C’est au rythme d’une house tout droit venue de Detroit que danseront les festivaliers du samedi. Kyle Hall, Jay Daniel, couronnés par leurs aînés et mentors Rick Wilhite et Carl Craig. C’est un public sensiblement plus âgé qui se trémousse ce soir. Les quadras coupe de champagne en main côtoient leurs cadets à lunettes fluorescentes sur un dancefloor plein à craquer, si bien qu’il est difficile de se faufiler jusqu’au DJ booth sans y laisser quelques orteils. Mais le jeu en vaut la chandelle : Kyle Hall aux platines distille savamment une house sensuelle et entraînante. Son dernier morceau sorti le 24 octobre, « Kastatematic Pleasure », est guidé par la philosophie épicurienne selon laquelle le plaisir atteint son comble lorsqu’on le libère de toute forme de douleur, de perturbation - ainsi libère-t-il ce track de tous les sons qui ne caresseraient pas l’oreille dans le sens du poil. Lorsqu’on le quitte des yeux pour un tour de salle et que s’affichent d’immenses sourires sous les lumières bleutées du dôme, on se demande comment on a fait pour passer jusqu’ici à côté du talent de ce jeune disciple de Theo Parrish et Omar-S. Il est suivi par son ami, confrère de b2b, sacré « relève de Detroit » par la presse américaine : Jay Daniel.

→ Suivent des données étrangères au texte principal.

(** The body of the outer loop for [particle = particles[i]]. *)
Definition growCluster (ps : list particle) (i : nat)
  (acc : list cluster * list nat) : list cluster * list nat :=
  let '(clusters, processed) := acc in
  match nth_error ps i with
  | None => acc
  | Some p =>
      if negb (hasWord p) || existsb (Nat.eqb i) processed then acc
      else
        let '(members, processed) :=
          fold_left (fun acc j => joinCluster ps i p j acc)
            (seq 0 (List.length ps)) ([wordOf p], processed) in
        if (1 <? List.length members)%nat
        then (clusters ++ [mkCluster i members], processed ++ [i])
        else (clusters, processed)
  end.

(** All clusters the loops find, with the set of processed particles. *)
Definition allClusters (ps : list particle) : list cluster * list nat :=
  fold_left (fun acc i => growCluster ps i acc) (seq 0 (List.length ps)) ([], []).

Definition identifyConceptClusters (ps : list particle) : list cluster :=
  firstn 5 (fst (allClusters ps)).

(** What a cluster is: at least two members, the first the word of its
    centre, every other the word of another particle less than
    [clusterRadius] from the centre. *)
Definition wellClustered (ps : list particle) (c : cluster) : Prop :=
  (2 <= List.length (members c))%nat /\
  exists p rest,
    nth_error ps (center c) = Some p /\ hasWord p = true /\
    members c = wordOf p :: rest /\
    forall w, In w rest ->
      exists j other,
        j <> center c /\ nth_error ps j = Some other /\
        hasWord other = true /\ wordOf other = w /\
        V3.distanceTo (Particles.position p) (Particles.position other)
          < clusterRadius.

(** An entry of [wordCurvatures]. *)
Record rated : Type := mkRated {
  ratedWord : string;
  ratedCurvature : R;
  ratedCentrality : R
}.

(** [particle.word && particle.curvature]: a curvature of 0 is falsy. *)
Definition wordCurvatures (ps : list particle) : list rated :=
  flat_map
    (fun p =>
       if hasWord p && negb (if Req_dec_T (curvature p) 0 then true else false)
       then [mkRated (wordOf p) (curvature p) (centrality p)]
       else [])
    ps.

(** [arr.sort((a, b) => key(a) - key(b))] for a finite key: the sort is
    stable, so its result is the one of any stable sort; this one inserts
    from the right. *)
Fixpoint insertBy {A : Type} (key : A -> R) (a : A) (l : list A) : list A :=
  match l with
  | [] => [a]
  | b :: tl => if leb (key a) (key b) then a :: l else b :: insertBy key a tl
  end.

Definition sortBy {A : Type} (key : A -> R) (l : list A) : list A :=
  fold_right (insertBy key) [] l.

(** [arr.slice(-n)] *)
Definition lastn {A : Type} (n : nat) (l : list A) : list A :=
  skipn (List.length l - n) l.

(** The three word lists [generateTopologyResponse] puts in its prompt.
    The second sort works on the array the first one sorted. *)
Record concepts : Type := mkConcepts {
  fundamentalConcepts : list string;
  peripheralConcepts : list string;
  centralWords : list string
}.

Definition selectConcepts (ps : list particle) : concepts :=
  let byCurvature := sortBy (fun w => - ratedCurvature w) (wordCurvatures ps) in
  let byCentrality := sortBy ratedCentrality byCurvature in
  mkConcepts
    (map ratedWord (firstn 5 byCurvature))
    (map ratedWord (lastn 3 byCurvature))
    (map ratedWord (firstn 3 byCentrality)).

End Topology.

(** ** quantum-assembly.js: word labels *)

Module Labels.

Import Js Controller.

(** The body of the loop of [updateWordLabels] for a particle that has a
    label and is [dist] from the camera: the opacity it writes. *)
Definition labelOpacity (dist now : R) (s : state) : R :=
  let minDist := 15 in
  let maxDist := 60 in
  let opacity :=
    if ltb dist minDist then Rmax 0 ((dist - 5) / (minDist - 5)) * 0.9
    else if ltb maxDist dist then Rmax 0 (1 - (dist - maxDist) / 20) * 0.9
    else 0.9 in
  if isDecaying s then
    let elapsed := now - decayStartTime s in
    let decayProgress := Rmin 1 (elapsed / CONTEXT_DECAY_DURATION) in
    opacity * (1 - decayProgress * 0.7)
  else opacity.

End Labels.

(** ** quantum-assembly.js: the attraction particles of the void layer *)

Module VoidLayer.

Import Js Particles.

(** The three colours of an attraction particle. *)
Inductive tint : Type :=
| Red
| Orange
| Yellow.

(** An entry of [attractionParticles]: its mesh (position, visibility,
    the material's opacity and colour, [userData.phase]), the particle it
    belongs to and its progress towards the void.  An opacity computed
    from a quotient by zero is [NotFinite]. *)
Record attractor : Type := mkAttractor {
  meshPosition : V3.t;
  meshVisible : bool;
  meshOpacity : result R;
  color : tint;
  phase : R;
  parent : nat;
  progress : R
}.

(** The body of [createAttractionParticles]' loop for [particles[i]]. *)
Definition attractorsOf (i : nat) (p : particle) : list attractor :=
  if (if Req_dec_T (curvature p) 0 then true else false) || leb 3 (curvature p)
  then []
  else
    let particleCount := 3%nat in
    map (fun k =>
           let color :=
             if ltb (curvature p) 1 then Red
             else if ltb (curvature p) 2 then Orange
             else Yellow in
           mkAttractor (Particles.position p) false (Ok 0.8) color
             (INR k / INR particleCount) i 0)
        (seq 0 particleCount).

Fixpoint attractorsFrom (i : nat) (ps : list particle) : list attractor :=
  match ps with
  | [] => []
  | p :: tl => attractorsOf i p ++ attractorsFrom (S i) tl
  end.

Definition createAttractionParticles (ps : list particle) : list attractor :=
  attractorsFrom 0 ps.

(** [new THREE.Vector3().lerpVectors(v1, v2, alpha)] *)
Definition lerpVectors (v1 v2 : V3.t) (alpha : R) : V3.t :=
  V3.mk (V3.x v1 + (V3.x v2 - V3.x v1) * alpha)
        (V3.y v1 + (V3.y v2 - V3.y v1) * alpha)
        (V3.z v1 + (V3.z v2 - V3.z v1) * alpha).

(** The body of [animateAttractionParticles]' loop. *)
Definition drift (ps : list particle) (a : attractor) : attractor :=
  if negb (meshVisible a) then a
  else
    match nth_error ps (parent a) with
    | None => a
    | Some p =>
        let wordPos := Particles.position p in
        let voidPos := V3.zero in
        let progress := progress a + 0.005 in
        let progress := if ltb 1 progress then 0 else progress in
        let position := lerpVectors wordPos voidPos progress in
        let distance := V3.distanceTo position voidPos in
        let maxDist := V3.distanceTo wordPos voidPos in
        mkAttractor position (meshVisible a)
          (q <- div distance maxDist ;; Ok (q * 0.8))
          (color a) (phase a) (parent a) progress
    end.

Definition animateAttractionParticles (ps : list particle)
  (attractors : list attractor) : list attractor :=
  map (drift ps) attractors.

(** The click handler of the [toggle-particles] button. *)
Definition toggleParticles (attractors : list attractor) : list attractor :=
  map (fun a =>
         mkAttractor (meshPosition a) (negb (meshVisible a)) (meshOpacity a)
           (color a) (phase a) (parent a) (progress a))
      attractors.

End VoidLayer.

(** ** quantum-assembly.js: the frames of the forward phases

    What a frame of [phaseVoid], [phaseObservation] and [phaseBonding]
    does, at normalized time [t].  Of a particle and its mesh the fields
    below are kept; rotations, trails and the flashes are rendering. *)

Module Phases.

Import Js Controller.

Record body : Type := mkBody {
  position : V3.t;
  velocity : V3.t;
  targetPosition : option V3.t;
  visible : bool;
  opacity : R;
  scale : R
}.

(** *** [phaseVoid] *)

(** [Math.max(0, Math.min(1, (t - stagger) / 0.5))] for particle [i] of
    [n]. *)
Definition appearProgress (t : R) (n i : nat) : R :=
  let stagger := INR i / INR n * 0.5 in
  Rmax 0 (Rmin 1 ((t - stagger) / 0.5)).

(** The body of the particle loop; three draws per particle. *)
Definition crystallize (random : nat -> R) (t : R) (n i c : nat) (b : body)
  : body :=
  let appearProgress := appearProgress t n i in
  let chaos := (1 - t) * 0.1 in
  let v := velocity b in
  let v := V3.mk (V3.x v + (random c - 0.5) * chaos)
                 (V3.y v + (random (c + 1)%nat - 0.5) * chaos)
                 (V3.z v + (random (c + 2)%nat - 0.5) * chaos) in
  if ltb 0 appearProgress
  then mkBody (position b) v (targetPosition b) true
         (appearProgress * 0.8) appearProgress
  else mkBody (position b) v (targetPosition b) (visible b)
         (opacity b) (scale b).

Fixpoint crystallizeFrom (random : nat -> R) (t : R) (n i c : nat)
  (bodies : list body) : list body :=
  match bodies with
  | [] => []
  | b :: tl =>
      crystallize random t n i c b
      :: crystallizeFrom random t n (S i) (c + 3) tl
  end.

(** One call of [phaseVoid]'s [animate], with the draws from [c] on. *)
Definition voidFrame (random : nat -> R) (t : R) (c : nat) (bodies : list body)
  : list body :=
  crystallizeFrom random t (List.length bodies) 0 c bodies.

(** *** [phaseObservation] *)

(** The body of the particle loop. *)
Definition settle (t : R) (b : body) : body :=
  let position :=
    match targetPosition b with
    | Some target => V3.lerp (position b) target (0.05 * (1 - t))
    | None => position b
    end in
  mkBody position (V3.multiplyScalar (velocity b) 0.9) (targetPosition b)
    (visible b) (0.8 + t * 0.2) (scale b).

(** The body of the connection loop, at [performance.now() = now]. *)
Definition glow (now t : R) (conn : connection) : connection :=
  let time := now * 0.001 in
  let pulse := sin (time * 2 + pulsePhase conn) * 0.2 in
  mkConnection (end1 conn) (end2 conn) (baseOpacity conn) (pulsePhase conn)
    (Controller.opacity conn) (0.6 + pulse + t * 0.2).

(** One call of [phaseObservation]'s [animate]. *)
Definition observationFrame (now t : R)
  (scene : list body * list connection) : list body * list connection :=
  (map (settle t) (fst scene), map (glow now t) (snd scene)).

(** *** [phaseBonding]: the connections that form

    The closure of [phaseBonding]: [connectionsPerFrame] and the index of
    the next candidate. *)
Record bonding : Type := mkBonding {
  connectionsPerFrame : nat;
  connectionIndex : nat;
  candidates : list Particles.potentialConnection;
  formedSoFar : list connection;
  draws : nat
}.

(** [Math.max(1, Math.floor(potentialConnections.length / 60))] *)
Definition startBonding (candidates : list Particles.potentialConnection)
  (formed : list connection) (c : nat) : bonding :=
  mkBonding (Nat.max 1 (List.length candidates / 60)) 0 candidates formed c.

Lorsqu’on attrape rapidement ces deux jeunes pousses de Detroit - qu’on les arrache au set de leur adulé Rick Wilhite, c’est tous deux sur ce désir de nouveauté qu’ils insistent tout en vouant un culte immodéré à leurs mentors musicaux et à l’histoire de la scène de Detroit. « Detroit nous a vu grandir et a fait de nous des musiciens. Ma mère chantait pour Carl Craig, je suis tombé dans la techno tout petit », explique Jay Daniel. « Jouer dans des clubs à Detroit et être un mec de Detroit en jouant ailleurs dans le monde, c’est aussi incarner cette ville, ce qu’elle a de vibrant, d’intrinsèquement bouillonnant », ajoute Kyle Hall. Leur attachement à Detroit est tel qu’ils y organisent des b2b régulièrement, les Fundamentals, dans les bars, boîtes et lofts : à Detroit, pour Detroit, à eux deux.


Carl Craig © Loorent

« Aujourd’hui, je crois qu’il y a quelque chose qui se décloisonne. Je crois qu’on sort de la distinction antinomique house/techno, pour jouer avec les genres, surprendre, tout en étant aussi plus intuitifs. Le jazz est à l’origine de tout et se réinvite dans nos sets, on explore et je crois qu’il y a une liberté nouvelle, axée sur le plaisir, le partage, plutôt que sur la performance », sourit Jay Daniel. En parlant de plaisir, il est temps de retourner à Rick Wilhite qui fait tourner ses vinyles face à une foule transie d’énergie positive, avalée par le groove. Lorsque Carl Craig lui succède, on a l’impression d’avoir vu défiler par ordre croissant les membres d’une lignée, comme un film qu’on rembobine et dont la cohérence se dessine en un inexplicable « grain de Detroit », une magie qui enveloppe et transforme nos corps frigorifiés en danseurs endiablés. Si la magie de la Motor City ne date pas d’hier, il semblerait qu’elle ait de beaux jours devant elle.


Kyle Hall & Carl Craig © Costantino Bedin

On sort du dôme et on se rappelle qu’on est à Verbier, que demain c’est fini, et qu’on reviendrait bien faire un tour au sommet des monts suisses l’hiver prochain.